The issue is an important one, doctors say, since many of the bacteria behind UTIs have grown resistant to certain antibiotics. And, left untreated, these infections can have serious effects, especially in the frail and elderly.
"We live in an era of multidrug-resistant bacteria, so-called 'superbugs' that can cause life-threatening infections," said infectious disease specialist Dr. Sunil Sood, who reviewed the new study.
"Modern molecular techniques to distinguish bacteria that are resistant from those that are susceptible to common antibiotics could be lifesaving," said Sood. He is chair of pediatrics at Northwell Health's Southside Hospital in Bay Shore, N.Y.

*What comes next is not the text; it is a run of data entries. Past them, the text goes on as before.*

(** The loop of [Parse] and what follows it.  The result is Go's pair
    of a pointer to the record (nil: [None]) and an error.  The fuel bounds
    the turns of the loop; each turn reads at least one byte, so the length
    of the input and one more is enough ([parseLoop_total]). *)
Fixpoint parseLoop (fuel : nat) (r : Parser) (result : Alternatives.t)
    (currentAlt : option Alternative.t)
  : option (option Alternatives.t * option error) :=
  match fuel with
  | O => None
  | S fuel' =>
      match readKeyValue r with
      | None => None
      | Some (_, _, Some EOF, _) =>
          match currentAlt with
          | Some alt =>
              Some (Some (setAlternatives result
                            (append (Alternatives.Alternatives result) alt)), None)
          | None => Some (Some result, None)
          end
      | Some (_, _, Some err, _) => Some (None, Some err)
      | Some (k, v, None, r) =>
          match keyStep r result currentAlt k v with
          | inr err => Some (None, Some err)
          | inl (result, currentAlt) => parseLoop fuel' r result currentAlt
          end
      end
  end.

Definition Parse (r : Parser) : option (option Alternatives.t * option error) :=
  parseLoop (S (len (R r))) r newAlternatives None.

Definition ParseString (input : string) : option (option Alternatives.t * option error) :=
  Parse (NewParser input).

(** The three loops at the fuel their callers give them. *)
Definition seek (r : Parser) := seekLine (S (len (R r))) r.
Definition cont (r : Parser) (value : string) := contLines (S (len (R r))) r value.
Definition parseFrom (r : Parser) (result : Alternatives.t) (currentAlt : option Alternative.t) :=
  parseLoop (S (len (R r))) r result currentAlt.

(** What the second loop of [readKeyValue] makes of a line it reads, and
    how it adds it to the value read so far. *)
Definition contText (line : string) : string :=
  TrimRight (TrimLeft line (String SP "")) CRLF.
Definition addLine (value line : string) : string :=
  (if Nat.ltb 0 (len value) then value +:+ String LF "" else value) +:+ line.

(** ** The shape of inputs

    The vocabulary in which the properties describe an input text. *)

(** [k] carriage returns. *)
Fixpoint crs (k : nat) : string :=
  match k with
  | O => ""
  | S k' => String CR (crs k')
  end.

(** Blank lines: each is empty but for carriage returns ([k] of them for
    an entry [k] of the list) and ends with a line feed. *)
Fixpoint blankLines (ks : list nat) : string :=
  match ks with
  | [] => ""
  | k :: ks' => crs k +:+ String LF (blankLines ks')
  end.

(** A line made of carriage returns only is blank. *)
Definition isBlank (l : string) : bool := allBytes (Ascii.eqb CR) l.

Definition startsWith (c : ascii) (s : string) : bool :=
  match s with
  | "" => false
  | String x _ => Ascii.eqb x c
  end.

Fixpoint endsWith (c : ascii) (s : string) : bool :=
  match s with
  | "" => false
  | String x "" => Ascii.eqb x c
  | String _ s' => endsWith c s'
  end.

(** What may follow a complete line: nothing, or a line feed and more text. *)
Definition endsLine (tail : string) : bool :=
  match tail with
  | "" => true
  | String c _ => Ascii.eqb c LF
  end.

(** The text after a line end: what follows the line feed. *)
Definition afterLine (tail : string) : string :=
  match tail with
  | "" => ""
  | String _ rest => rest
  end.

Definition isSpaces (sp : string) : bool := allBytes (fun c => Ascii.eqb c SP) sp.

(** Continuation lines: each starts with a space and ends with a line feed. *)
Fixpoint contBlock (ls : list string) : string :=
  match ls with
  | [] => ""
  | l :: ls' => String SP l +:+ String LF (contBlock ls')
  end.

(** The value of a key line as the specification words it: the text after
    the colon less exactly one leading space, and less the carriage returns
    at its end. *)
Definition valueLessOneSpace (afterColon : string) : string :=
  TrimRight (match afterColon with
             | String " " rest => rest
             | _ => afterColon
             end) (String CR "").

(** The pairs [readKeyValue] yields in turn, up to the first error or the
    end of the input. *)
Fixpoint readAll (fuel : nat) (r : Parser) : list (string * string) :=
  match fuel with
  | O => []
  | S fuel' =>
      match readKeyValue r with
      | Some (k, v, None, r') => (k, v) :: readAll fuel' r'
      | _ => []
      end
  end.

Definition readFrom (r : Parser) : list (string * string) := readAll (S (len (R r))) r.

Definition pairs (input : string) : list (string * string) := readFrom (NewParser input).

(** The values of the pairs whose key is [Alternative], in order. *)
Definition alternativePaths (kvs : list (string * string)) : list string :=
  map snd (List.filter (fun kv => String.eqb (fst kv) "Alternative") kvs).

(** The elements of a slice, none for a nil one. *)
Definition elements {A : Type} (slice : option (list A)) : list A :=
  match slice with
  | None => []
  | Some l => l
  end.

(** What a loop of [readKeyValue] makes of one [ReadBytes]: no line (the
    input ended and nothing but trimmed-away bytes was left), or the line's
    text, trimmed by [trim], and the reader afterwards. *)
Inductive lineView : Type :=
  | NoLine : lineView
  | Line (text rest : string) : lineView.

Definition nextLine (trim : string -> string) (s : string) : lineView :=
  let '(line, rest, err) := ReadBytes LF s in
  let text := trim line in
  match err with
  | Some _ => if Nat.eqb (len text) 0 then NoLine else Line text rest
  | None => Line text rest
  end.

Definition trimLine (line : string) : string := TrimRight line CRLF.

(** Two views show the same line, the readers afterwards related by [Rel]. *)
Definition sameView (Rel : string -> string -> Prop) (x y : lineView) : Prop :=
  match x, y with
  | NoLine, NoLine => True
  | Line t ra, Line u rb => t = u /\ Rel ra rb
  | _, _ => False
  end.

(** [strings.ReplaceAll(s, "\n", "\r\n")] *)
Fixpoint crlf (s : string) : string :=
  match s with
  | "" => ""
  | String c s' =>
      if Ascii.eqb c LF then String CR (String LF (crlf s')) else String c (crlf s')
  end.

(** Lines, each ended by a line feed. *)
Fixpoint linesText (ls : list string) : string :=
  match ls with
  | [] => ""
  | l :: ls' => l +:+ String LF (linesText ls')
  end.

(** Two inputs that differ by the line feed after the last line [l] at
    most: the same text, or lines and then [l], with and without it. *)
Definition lastLineRel (l a b : string) : Prop :=
  a = b \/
  exists ls, forallb (lacks LF) ls = true /\
             a = linesText ls +:+ l /\ b = linesText ls +:+ l +:+ String LF "".

(** The pairs of a text, told from its lines: a line that is blank once
    trimmed is skipped; any other line starts a pair, its key before the
    first colon (the pairs end at a line without one); the lines after it
    that start with a space continue its value.  [cur] is the pair being
    continued. *)
Fixpoint linePairs (cur : option (string * string)) (ls : list string)
  : list (string * string) :=
  match ls with
  | [] => option_list cur
  | l :: ls' =>
      let fresh :=
        if Nat.eqb (len (trimLine l)) 0 then linePairs None ls'
        else match SplitN (trimLine l) COLON 2 with
             | [k; w] => linePairs (Some (k, contText w)) ls'
             | _ => []
             end in
      match cur with
      | Some (k, v) =>
          if startsWith SP l then linePairs (Some (k, addLine v (contText l))) ls'
          else (k, v) :: fresh
      | None => fresh
      end
  end.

In the new study, researchers led by Nathan Schoepp, of the California Institute of Technology, developed a new way of analyzing germs in urine samples. Instead of isolating germs and waiting for them to grow, the researchers used a "DNA amplification" technique to analyze the bacteria's genome, or "genetic blueprint."
The investigators tested the new screen out on 51 urine samples containing either antibiotic-resistant or antibiotic-susceptible strains of bacteria.
Reporting in the Oct. 4 issue of Science Translational Medicine, Schoepp's team said the new test can render results in less than 30 minutes. Those results confirmed that urine samples held germs that were either susceptible or resistant to two common antibiotics: ciprofloxacin (Cipro) and nitrofurantoin (Macrobid, Furadantin and Macrodantin).
According to the researchers, the test might also prove useful in other areas of treatment of infectious disease.
Sood said that, if this work pans out, it could be a real advance in care.
"The technique used by Schoepp and colleagues has the potential to identify such bacteria within the time frame of an office or emergency room visit," he explained. "If further developed, this method could help doctors to more rapidly treat infections with the right antibiotics."
Dr. Howard Selinger directs family medicine at Quinnipiac University's Frank D. Netter MD School of Medicine in Hamden, Conn. He agreed that the new test could speed care, but said cost is a concern, too.
"We must demonstrate that directed therapy delivers better value, by improving quality and lowering overall cost," Selinger said. "This will allow for insurance coverage and not cause patients to bear the brunt of the cost of this new technology."